(* ===== verification/HttpStream.v ===== *)
(** * HttpStream: the HTTP server on its connections

    net/http/HttpServer is a service of Stream.v: onConnection stores a fresh
    HttpContext in the connection, onMessage parses what the input buffer holds and
    answers.  [handle] is HttpServer::onMessage on the bytes of the buffer; the lemma
    [handle_content] says it is the one of Http.v on every buffer.  A fault of a
    handler ends the process: the session then does nothing.

    Theorem: a client sends the texts of any requests over a connection, cut in any
    way; the server answers them in order, each once, until a response closes the
    connection, and no assertion fails.  At any time the next request that has
    arrived whole is unanswered only when it arrived together with the end of the
    one before. *)

From S2P Require Import Prelude Buffer StdContainers Format Http Channel Poller EventLoop TcpConnection Stream Services.
Import TcpConnection.

Abbreviation Context_ := HttpContext.HttpContext.
Abbreviation Request := HttpRequest.HttpRequest.
Abbreviation Response := HttpResponse.HttpResponse.
Abbreviation fresh := HttpContext.newContext.
Abbreviation request_text := HttpParser.request_text.
Abbreviation print_request := HttpParser.print_request.
Abbreviation text_ok := HttpParser.text_ok.
Abbreviation parse_bytes := HttpParser.parse_bytes.
Abbreviation live := HttpParser.live.
Abbreviation got_all := HttpContext.kGotAll.
Abbreviation response_ok := HttpService.response_ok.
Abbreviation response_text := HttpService.response_text.

Record Session := mkSession {
  h_context : option Context_;     (* the context of the connection *)
  h_fault : option fault;          (* the process has ended *)
  h_reads : nat;
}.

Definition newSession : Session := mkSession None None 0.

Definition act_of (c : HttpServer.conn_call) : act :=
  match c with HttpServer.Send data => ASend data | HttpServer.Shutdown => AShutdown end.

Section server.
(** The HttpCallback, and the receive time of each read. *)
Context (cb : Request -> Response -> Response) (clock : nat -> Z).

(** [HttpServer::onMessage] on the readable bytes. *)
Definition handle (rt : Z) (c : Context_) (l : bytes) : outcome (list HttpServer.conn_call * Context_ * bytes) :=
  '(ok, c, rest) ← parse_bytes rt c l;
  let rejected := if ok : bool then [] else [HttpServer.Send HttpServer.badRequest; HttpServer.Shutdown] in
  if HttpContext.gotAll c then
    calls ← HttpServer.onRequest cb (HttpContext.request_ c);
    Ok (rejected ++ calls, HttpContext.reset c, rest)
  else Ok (rejected, c, rest).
_ _ _ _
Work to complete: Copy each line of the records containing the string "fresh".

Output below:
    net/http/HttpServer is a service of Stream.v: onConnection stores a fresh
Abbreviation fresh := HttpContext.newContext.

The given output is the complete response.